# How to make your big lathe little



## wareagle (Feb 4, 2011)

I had a project that required a small pin to be turned down slightly and polished. My Grizzly lathe (13x40) was a bit oversized for the job, and with a max spindle speed of 2000RPM, a bit slow for the task. Not having a micro lathe (or mini for that matter), I had to improvise.

To accomplish the goal, I set up my Dremel tool with the flex cord, and chucked up the flex cord in the three jaw. The cord was long enough to extend from the rear of the spindle with enough left that I could set the Dremel on the lathe and have easy reach of the switch. The pin was taken down carefully to tolerance with a file, and subsequently polished successfully.

While this arrangement won't allow machining to a tolerance due to slop in the flex cord bearings, it did suffice in achieving my goal.







It isn't the only way to skin the cat, but it might give someone an idea when faced with a similar issue.


----------



## Bill Gruby (Feb 4, 2011)

That's a neat trick. Good thinking on your part "wareagle" I have run into that problem on occasion and chucked up my "Pencil Die Grinder.
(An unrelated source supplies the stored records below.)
Lemma add_all_values H names :
  range_order H names →
  foldl (λ h n, add_values n (default [] (H !! n)) h) ∅ names = drop_empty H.
Proof.
  intros Hn. apply map_eq. intros k.
  rewrite foldl_add_values by by eapply range_order_NoDup.
  unfold drop_empty. destruct (H !! k) as [vs|] eqn:E.
  - rewrite lookup_empty. cbn [default]. case_decide as Hd.
    + destruct Hd as [_ Hd]. symmetry. by apply map_lookup_filter_Some.
    + symmetry. apply map_lookup_filter_None. right. intros vs' Hvs' Hne. apply Hd.
      split; [by eapply range_order_elem|]. simplify_eq/=. done.
  - rewrite decide_False by naive_solver. rewrite lookup_empty. symmetry.
    apply map_lookup_filter_None. by left.
Qed.

Lemma u64_u64 z : is_u64 (u64 z).
Proof. apply u64_range. Qed.

(** Decoding what was encoded, with anything behind it. *)
Lemma unmarshal_marshal order sr rest :
  encodable sr → range_order (sr_Header sr) order →
  UnmarshalBinary (marshal_ranging order sr ++ rest) =
    if decide (rest = [])
    then inl (mkStoredResponse (StatusCode sr) (drop_empty (sr_Header sr)) (sr_Body sr))
    else inr (errCorruptStoredResponse : error).
Proof.
  intros (Hst & Hsize & Hh & Hb) Ho. rewrite marshal_enc. apply sort_range_order in Ho.
  set (names := sort_Strings order) in *. pose proof (range_order_length _ _ Ho) as Hlen.
  rewrite <-app_comm_cons, <-!app_assoc. unfold UnmarshalBinary.
  rewrite bool_decide_eq_true_2 by done. cbn [negb].
  rewrite d_uvarint_put by apply u64_u64.
  rewrite d_uvarint_put by (unfold is_u64, maxHeaderNames, two64 in *; lia).
  destruct (Z.ltb_spec maxHeaderNames (Z.of_nat (length names))); [lia|].
  rewrite Nat2Z.id, read_names_put; [|done|].
  - rewrite add_all_values, d_bytes_put by done. cbn [d_err d_buf].
    rewrite i64_u64 by done. destruct (decide (rest = [])) as [->|]; [done|].
    by rewrite bool_decide_eq_false_2.
  - apply Forall_forall. intros k. by apply range_order_elem.
Qed.

(** ** The decoder reads a prefix and leaves the rest alone *)

Lemma d_uvarint_app p x v r :
  d_uvarint (mkDecoder p None) = (v, mkDecoder r None) →
  d_uvarint (mkDecoder (p ++ x) None) = (v, mkDecoder (r ++ x) None).
Proof.
  unfold d_uvarint. cbn [d_err d_buf]. destruct (Uvarint p) as [w n] eqn:E.
  destruct (Z.leb_spec n 0) as [|Hn]; [done|]. intros [= -> <-].
  unfold Uvarint in *. destruct (uvarint_loop_app _ x _ _ _ _ _ E Hn) as [-> Hle].
  destruct (Z.leb_spec n 0); [lia|]. rewrite drop_app_le by lia. done.
Qed.

Lemma d_bytes_app p x v r :
  d_bytes (mkDecoder p None) = (v, mkDecoder r None) →
  d_bytes (mkDecoder (p ++ x) None) = (v, mkDecoder (r ++ x) None).
Proof.
  unfold d_bytes. destruct (d_uvarint (mkDecoder p None)) as [n [b [e|]]] eqn:E; cbn [d_err d_buf]; [done|].
  rewrite (d_uvarint_app _ x _ _ E). cbn [d_err d_buf]. rewrite length_app.
  destruct (Z.ltb_spec (Z.of_nat (length b)) n) as [|Hn]; [done|]. intros [= <- <-].
  destruct (Z.ltb_spec (Z.of_nat (length b + length x)) n); [lia|].
  rewrite take_app_le, drop_app_le by lia. done.
Qed.

(** The first error is latched. *)
Lemma d_uvarint_err d v d' : d_uvarint d = (v, d') → d_err d' = None → d_err d = None.
Proof. unfold d_uvarint. destruct (d_err d) eqn:E; [intros [= <- <-]; congruence|done]. Qed.

Lemma d_bytes_err d v d' : d_bytes d = (v, d') → d_err d' = None → d_err d = None.
Proof.
  unfold d_bytes. destruct (d_uvarint d) as [n d1] eqn:E. intros H He.
  eapply d_uvarint_err; [done|]. destruct (d_err d1) eqn:E1; [|done]. injection H as <- <-. congruence.
Qed.

Lemma read_values_err n name d h d' h' :
  read_values n name d h = (d', h') → d_err d' = None → d_err d = None.
Proof.
  revert d h. induction n as [|n IH]; intros d h; simpl; [by intros [= <- <-]|].
  destruct (d_err d) eqn:E; [|done]. intros [= <- <-]. congruence.
Qed.

Lemma read_names_err n d h d' h' :
  read_names n d h = Some (d', h') → d_err d' = None → d_err d = None.
Proof.
  destruct n; simpl; [by intros [= <- <-]|]. destruct (d_err d) eqn:E; [|done].
  intros [= <- <-]. congruence.
Qed.

Lemma decoder_ok (d : decoder) : d_err d = None → d = mkDecoder (d_buf d) None.
Proof. destruct d. simpl. by intros ->. Qed.

Lemma read_values_app n name p x h r h' :
  read_values n name (mkDecoder p None) h = (mkDecoder r None, h') →
  read_values n name (mkDecoder (p ++ x) None) h = (mkDecoder (r ++ x) None, h').
Proof.
  revert p h. induction n as [|n IH]; intros p h; simpl; [by intros [= -> ->]|].
  unfold d_string. destruct (d_bytes (mkDecoder p None)) as [v d] eqn:E. intros H.
  pose proof (read_values_err _ _ _ _ _ _ H eq_refl) as He. apply decoder_ok in He.
  rewrite He in H, E. rewrite (d_bytes_app _ x _ _ E). by apply IH.
Qed.

Lemma read_names_app n p x h r h' :
  read_names n (mkDecoder p None) h = Some (mkDecoder r None, h') →
  read_names n (mkDecoder (p ++ x) None) h = Some (mkDecoder (r ++ x) None, h').
Proof.
  revert p h. induction n as [|n IH]; intros p h; simpl; [by intros [= -> ->]|].
  unfold d_string. destruct (d_bytes (mkDecoder p None)) as [name d] eqn:E.
  destruct (d_uvarint d) as [nv d1] eqn:E1.
  destruct (maxHeaderValues <? nv)%Z eqn:Hl; [done|].
  destruct (read_values _ _ _ _) as [d2 h2] eqn:E2. intros H.
  pose proof (read_names_err _ _ _ _ _ H eq_refl) as H2.
  pose proof (read_values_err _ _ _ _ _ _ E2 H2) as H1.
  pose proof (d_uvarint_err _ _ _ E1 H1) as H0.
  apply decoder_ok in H0, H1, H2. rewrite H0 in E, E1. rewrite H1 in E1, E2. rewrite H2 in E2, H.
  rewrite (d_bytes_app _ x _ _ E), (d_uvarint_app _ x _ _ E1), Hl.
  rewrite (read_values_app _ _ _ x _ _ _ E2). by apply IH.
Qed.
Well done.

 "Bill Gruby"


----------



## miker (Feb 4, 2011)

Another good trick to tuck away!! :bow:

Thanks for sharing.


----------



## 1hand (Feb 4, 2011)

My little air pencil grinder would work for that too!!!! 

Thanks for sharing that Idea Thm:



Matt


----------



## Tin Falcon (Feb 4, 2011)

I have been know to put that same thing in my tool post for a bit of live tooling. 
Machining is about thinking outside the box. while still understanding what is in the box. 
Tin


----------



## krv3000 (Feb 4, 2011)

a good post :bow:


----------



## Lew Hartswick (Feb 5, 2011)

As long as you dont reach for the lathe switch to turn it on / off . 
  ...lew...


----------



## steamer (Feb 5, 2011)

Actually I am thinking of mounting my high speed milling attachment in my lathe chuck for small stuff.

Goodonya W/E

Dave


----------



## Paulsv (Feb 5, 2011)

Good trick! 

Now, we need a way to make our little lathes big.


----------



## wareagle (Feb 5, 2011)

Thanks for the kind words! Hopefully this will help someone out of a jamb someday.



			
				Lew Hartswick  said:
			
		

> As long as you dont reach for the lathe switch to turn it on / off .
> ...lew...



Excellent point! Disconnect the power before mounting your tool of choice in the chuck! I did!!



			
				Paulsv  said:
			
		

> Now, we need a way to make our little lathes big.



Paul, I have been trying to figure that out myself. If you put water on a plant, it grows. I tried that, and my machine just rusted.  Rof}


----------